Юрий Куранов: «Жанр рассказа сегодня многообразен, как никогда».
Андрей Битов: «Хотелось бы высказаться о современном рассказе более резко… Я сознательно иду на обострение, утверждая недостаточность и несостоятельность современного рассказа».
При различии в оценке прозаики сходились в другом: «современный рассказ предпочитает сюжет не внешний, а внутренний» (Ю. Куранов); «Края… „нового“ рассказа как бы размыты… писатель… покинул прежний рассказ-чертеж, рассказ-камеру» (А. Битов).
Эта точка зрения на сюжет в рассказе горячо опровергалась. Григол Чиковани: «Без сюжета нет рассказа. Бессюжетные вещи — это всего лишь эскизы, этюды. Их много пишется в последнее время и у нас и за рубежом… Однако бессюжетные „рассказы“ часто бессодержательны и статичны».

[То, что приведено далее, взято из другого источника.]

(** C9.  The joined path is not checked against the sandbox: for a sandbox
    [parent/dir] and a readable file [parent/name] next to it, the relative
    path [../name] resolves to that file, which lies outside the sandbox, and
    [getSpecificFile] returns its content. *)
Theorem getSpecificFile_escapes_sandbox
    (root : entry) (parent : path) (dir name content : string) :
  forallb plain parent = true ->
  plain dir = true ->
  plain name = true ->
  no_slash name = true ->
  name <> dir ->
  resolve root (parent ++ [name]) = Some (File (Some content)) ->
  join (parent ++ [dir]) ("../" +:+ name) = parent ++ [name]
  /\ ~ within (parent ++ [dir]) (parent ++ [name])
  /\ getSpecificFile root (parent ++ [dir]) ("../" +:+ name)
     = Ok (text_content ("File: " +:+ ("../" +:+ name) +:+ nl +:+ nl +:+ content)).
Proof.
  intros Hparent Hdir Hname Hslash Hneq Hres.
  assert (Hjoin : join (parent ++ [dir]) ("../" +:+ name) = parent ++ [name]).
  { unfold join.
    replace (ends_with_slash ("../" +:+ name)) with false
      by (symmetry; rewrite !append_cons, append_nil_l;
          rewrite !ends_with_slash_cons;
          [now apply ends_with_slash_no_slash | now destruct name | discriminate | discriminate]).
    replace (split_slash ("../" +:+ name)) with [".."; name]
      by (rewrite !append_cons, append_nil_l; simpl;
          rewrite (split_slash_no_slash _ Hslash); reflexivity).
    unfold normalize. rewrite !fold_left_app.
    rewrite (fold_normalize_plain parent) by assumption.
    simpl. rewrite (normalize_step_plain _ dir) by assumption.
    unfold normalize_step at 2. simpl.
    rewrite (normalize_step_plain _ name) by assumption.
    rewrite app_nil_r. simpl. rewrite rev_involutive. reflexivity. }
  split; [exact Hjoin|]. split.
  - intros [rest Hrest]. rewrite <- app_assoc in Hrest.
    apply app_inv_head in Hrest. simpl in Hrest. congruence.
  - apply getSpecificFile_reads. rewrite Hjoin, lookup_plain; [exact Hres|].
    rewrite forallb_app. simpl. now rewrite Hparent, Hname.
Qed.

Lemma getSpecificFile_escapes_sandbox_witness :
  join sandbox "../outside.txt" = ["srv"; "temp"; "outside.txt"]
  /\ ~ within sandbox ["srv"; "temp"; "outside.txt"]
  /\ getSpecificFile server_root sandbox "../outside.txt"
     = Ok (text_content ("File: ../outside.txt" +:+ nl +:+ nl +:+ "secret")).
Proof.
  apply (getSpecificFile_escapes_sandbox server_root ["srv"; "temp"] "pkg" "outside.txt" "secret");
    try reflexivity.
  discriminate.
Defined.

End FilesFacts.

(* ------------------------------------------------------------------------- *)
(** ** Package metadata *)
(* ------------------------------------------------------------------------- *)

Module RegistryFacts.
Import Js Registry Samples.

Lemma prop_object (k : string) (v t : json) :
  prop k v = Some t -> exists members, v = JObj members.
Proof. destruct v; simpl; try discriminate. intros _. eauto. Qed.

(** C2, as stated, fails: a body that holds an archive URL and no checksum
    is resolved, not rejected. *)
Lemma fetchPackageInfo_resolves_without_shasum :
  member (prop "dist" body_without_shasum) "shasum" = None
  /\ fetchPackageInfo (Ended (Value body_without_shasum)) = Ok body_without_shasum.
Proof. split; vm_compute; reflexivity. Qed.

Споры о структуре жанра шли параллельно с оценкой его роли в литературной ситуации. И здесь была такая же разноголосица.
Куда же «двинулся» рассказ? Чьи прогнозы оправдались? Что подтвердила литературная реальность, что отринула?
Рассматривать рассказ как «школу прозы», как нечто, через что надо пройти, дабы потом приступить — уже «вышколенным» пером — к «объемной» прозе, — дело, на мой взгляд, малоперспективное. Аргументов против этого множество, назову лишь два, но очень внушительные: Чехов и Бунин.